By Mike Cason
al.com
MONTGOMERY, Ala. — Alabama Department of Corrections Commissioner John Hamm gave state lawmakers an update Wednesday on the state’s new prison, a 4,000-bed specialty care facility for men in Elmore County.
Hamm told the Legislature’s prison oversight committee that the Governor Kay Ivey Correctional Complex was 75% completed as of September.
Ivey has spearheaded efforts to build new prisons in Alabama for the first time since the 1990s.
Hamm also told the committee Wednesday that substantial pay raises for correctional officers have helped boost the security staff at the Alabama Department of Corrections by about one-third.
The Ivey Correctional Complex is expected to be completed next year and will cost about $1.25 billion to build and equip.
The complex will include 54 buildings - 17 buildings for housing inmates, 12 medical buildings, and 25 support buildings. The total inmate count will be:
- 1,168 minimum security beds
- 1,536 medium security beds
- 192 maximum security beds
- 720 medical and mental health beds
- 384 intake beds
The complex will include facilities operated by the Alabama Community College System for vocational training. Hamm said that will include high-demand trades such as welding, plumbing, electrical, industrial maintenance, HVAC, and others.
“We’re going to have state of the art, brand new equipment that’s going into that building,” Hamm said.
“The community college system has done a great job of actually seeing what’s needed in the communities and tailoring our inmate education programs to that,” he said.
In October 2021, the Legislature approved a $1.3 billion plan to build two 4,000-bed prisons, one in Elmore County and one in Escambia County.
The cost of the Elmore prison rose sharply after an initial estimate of $623 million.
Lawmakers are still working on assembling funds for the Escambia County prison and passed a bill earlier this year to increase by $500 million how much the state can borrow with bonds for prison construction.
Ivey and legislative leaders have said the new prisons were an essential part of the solution to problems identified by the Department of Justice in a lawsuit over unsafe conditions in Alabama’s men’s prisons, filed in December 2020.
Ivey called the prison building plan an “Alabama solution,” to the problem.
A new documentary released on HBO takes its title, “The Alabama Solution,” from the governor’s words, and presents a grim look at the dangerous conditions inside the state’s prisons five years after the DOJ lawsuit started.
Alabama’s prison construction plan is not intended to increase the total number of beds in the system but to replace beds in the state’s aging, overcrowded, and understaffed prisons.
As of August, the ADOC had an in-custody population of 21,803 inmates, an increase of 790 over 12 months, in facilities with a designed capacity of 12,115.
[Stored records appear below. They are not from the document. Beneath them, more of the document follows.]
(* ===== verification/EventBus.v ===== *)
(** * The event bus (pkg/common/events.go, key_events.go)

    An event is stored in Redis under the hash of its JSON and its identifier is
    published; every consumer that hears of it claims it, and an event to be handled
    by one consumer only ([LockAndDelete]) is locked while its callback runs and deleted
    when it succeeds.  The hash and JSON are parameters; a callback is a program.  Each
    claim makes a lock of its own: [me] names it. *)

From S2P Require Import Prelude GoStd Redis Keys Types Lock Interleave Env TaskRepo Primitives.

Local Open Scope Z_scope.
Set Default Proof Using "Type".

Definition eventPrefix : string := "event".
Definition eventChannelPrefix : string := "events".
Definition eventLockSuffix : string := "lock".
Definition eventRetriesSuffix : string := "retries".
Definition eventLockTtlS : Z := 60.
Definition eventTtlS : Z := 60.

Record Event := mkEvent {
  ev_Type : string;
  ev_Args : gmap string jvalue;
  ev_LockAndDelete : bool;
  ev_Retries : Z;
}.

Definition EventTypeStopContainer : string := "STOP_CONTAINER".
Definition EventTypeReloadInstance : string := "RELOAD_INSTANCE".
Definition StopBuildEventType (containerId : string) : string := "stop-build-" +:+ containerId.

Class EventCodec := {
  serialize : Event -> gerr + string;
  deserialize : string -> gerr + Event;
  (** base64 of the SHA-1 *)
  event_hash : string -> string;
}.

Definition event_key (eventId : string) : string := eventPrefix +:+ ":" +:+ eventId.
Definition event_lock (eventId : string) : string :=
  eventPrefix +:+ ":" +:+ eventId +:+ ":" +:+ eventLockSuffix.
Definition event_retries (eventId : string) : string :=
  eventPrefix +:+ ":" +:+ eventId +:+ ":" +:+ eventRetriesSuffix.
Definition event_channel (type : string) : string := eventChannelPrefix +:+ "/" +:+ type.

Section bus.
Context {EC : EventCodec}.

Definition Send (event : Event) : M string :=
  match serialize event with
  | inl e => fail e
  | inr data =>
      let eventId := event_hash data in
      res <- rcall (λ e, e) (CExists (event_key eventId)) ;;
      if 0 <? res then fail (EMsg ("event already exists: " +:+ event_key eventId))
      else
        SetEx (event_key eventId) data (eventTtlS * second) ;;
        r <~ cmd (CPublish (event_channel (ev_Type event)) eventId) ;;
        match r with
        | inl (RErr msg) => fail (EMsg ("failed to send event <" +:+ eventId +:+ ">: " +:+ msg))
        | inr _ => ok eventId
        end
  end.

Definition Delete (eventId : string) : M unit :=
  rcall (λ e, e) (CDel [event_key eventId]) ;; ok tt.

(** The event, and whether its lock was taken. *)
Definition Claim (me eventId : string) : prog (option (Event * bool)) :=
  r <~ cmd (CGet (event_key eventId)) ;;
  match r with
  | inl _ | inr None => Ret None
  | inr (Some data) =>
      match deserialize data with
      | inl _ => Ret None
      | inr event =>
          if ev_LockAndDelete event then
            r <~ Acquire me (event_lock eventId) eventLockTtlS 0 ;;
            Ret (match r with inl _ => None | inr _ => Some (event, true) end)
          else Ret (Some (event, false))
      end
  end.

(** The number a retry key holds; [Atoi] of anything else is 0. *)
Definition atoi (r : rerr + option string) : Z :=
  match r with inr (Some s) => default 0 (ParseInt 64 s) | _ => 0 end.

Definition resendEvent (channel eventId : string) (event : Event) : M unit :=
  res <- rcall (λ e, e) (CExists (event_retries eventId)) ;;
  retries <~ (if 0 <? res then r <~ cmd (CGet (event_retries eventId)) ;; Ret (atoi r) else Ret 0) ;;
  if wrap_i64 (ev_Retries event) <=? retries then fail (EMsg "hit event retry limit")
  else
    SetEx (event_retries eventId) (fmt_int (retries + 1)) (eventTtlS * second) ;;
    r <~ cmd (CPublish channel eventId) ;;
    match r with
    | inl (RErr msg) => fail (EMsg ("failed to resend event <" +:+ eventId +:+ ">: " +:+ msg))
    | inr _ => ok tt
    end.

(** [handleEvent] up to the deferred release. *)
Definition handle_body (callbacks : string -> option (Event -> prog bool)) (eventId : string) (event : Event)
    : prog unit :=
  let channel := event_channel (ev_Type event) in
  match callbacks (ev_Type event) with
  | None => cmd (CPublish channel eventId) ;~ Ret tt
  | Some callback =>
      success <~ callback event ;;
      if success : bool then
        if ev_LockAndDelete event then Delete eventId ;~ Ret tt else Ret tt
      else resendEvent channel eventId event ;~ Ret tt
  end.

Definition handleEvent (callbacks : string -> option (Event -> prog bool)) (me eventId : string)
    (event : Event) (locked : bool) : prog unit :=
  handle_body callbacks eventId event ;~
  if locked then Release me (event_lock eventId) ;~ Ret tt else Ret tt.

(** One message of [receive] and the goroutine it starts. *)
Definition consume (callbacks : string -> option (Event -> prog bool)) (me eventId : string) : prog unit :=
  r <~ Claim me eventId ;;
  match r with
  | None => Ret tt
  | Some (event, locked) => handleEvent callbacks me eventId event locked
  end.
End bus.

(** ** Keyspace events (key_events.go) *)

Definition keyspacePrefix : string := "__keyspace@0__:".
Definition KeyOperationSet : string := "set".

Record KeyEvent := mkKeyEvent { ke_Key : string; ke_Operation : string }.

Definition TrimKeyspacePrefix (key : string) : string := TrimPrefix key keyspacePrefix.

Definition fetchExistingKeys `{RM : RedisMode} (patternPrefix : string) : prog (option (gerr + list string)) :=
  r <~ Scan (patternPrefix +:+ "*") ;;
  Ret (scanned (λ keys, (λ key, TrimPrefix key patternPrefix) <$> keys) r).

(** The events [ListenForPattern] sends first, and the one it makes of a message. *)
Definition existing_events `{RM : RedisMode} (patternPrefix : string) : prog (option (gerr + list KeyEvent)) :=
  r <~ fetchExistingKeys patternPrefix ;;
  Ret (scanned (λ keys, (λ key, mkKeyEvent key KeyOperationSet) <$> keys) r).
Definition key_event (patternPrefix channel payload : string) : KeyEvent :=
  mkKeyEvent (TrimPrefix channel (keyspacePrefix +:+ patternPrefix)) payload.

(** ** Handlers of one event *)

Lemma event_key_ne_lock id : event_lock id <> event_key id.
Proof.
  unfold event_lock, event_key. intros E. apply (f_equal String.length) in E.
  rewrite !str_app_length in E. simpl in E. lia.
Qed.
Lemma event_lock_ne_retries id : event_lock id <> event_retries id.
Proof.
  unfold event_lock, event_retries. intros E. do 4 apply str_app_inj_l in E. done.
Qed.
That includes 13 prisons for men, Tutwiler Prison for women and two smaller facilities for women, as well as minimum security work centers and work release centers.
In March 2023, the ADOC substantially increased pay for correctional officers as part of an effort to resolve a severe shortage.
Starting pay for officers who complete the 10-week academy rose to at least $50,712, about $12,000 to $15,000 more than under the old plan, with the potential for substantially higher pay within a couple of years.
Hamm told the committee that the increased compensation, plus stepped up recruiting efforts, coordination with the community college system, and hiring events, has reversed what was a decline in staffing a few years ago.
The security staff increased from 1,774 in March 2023 to 2,368 in October 2025 , a 33% increase.
Hamm said the ADOC expects to have 484 training academy graduates this year, which would break a previous record of 380.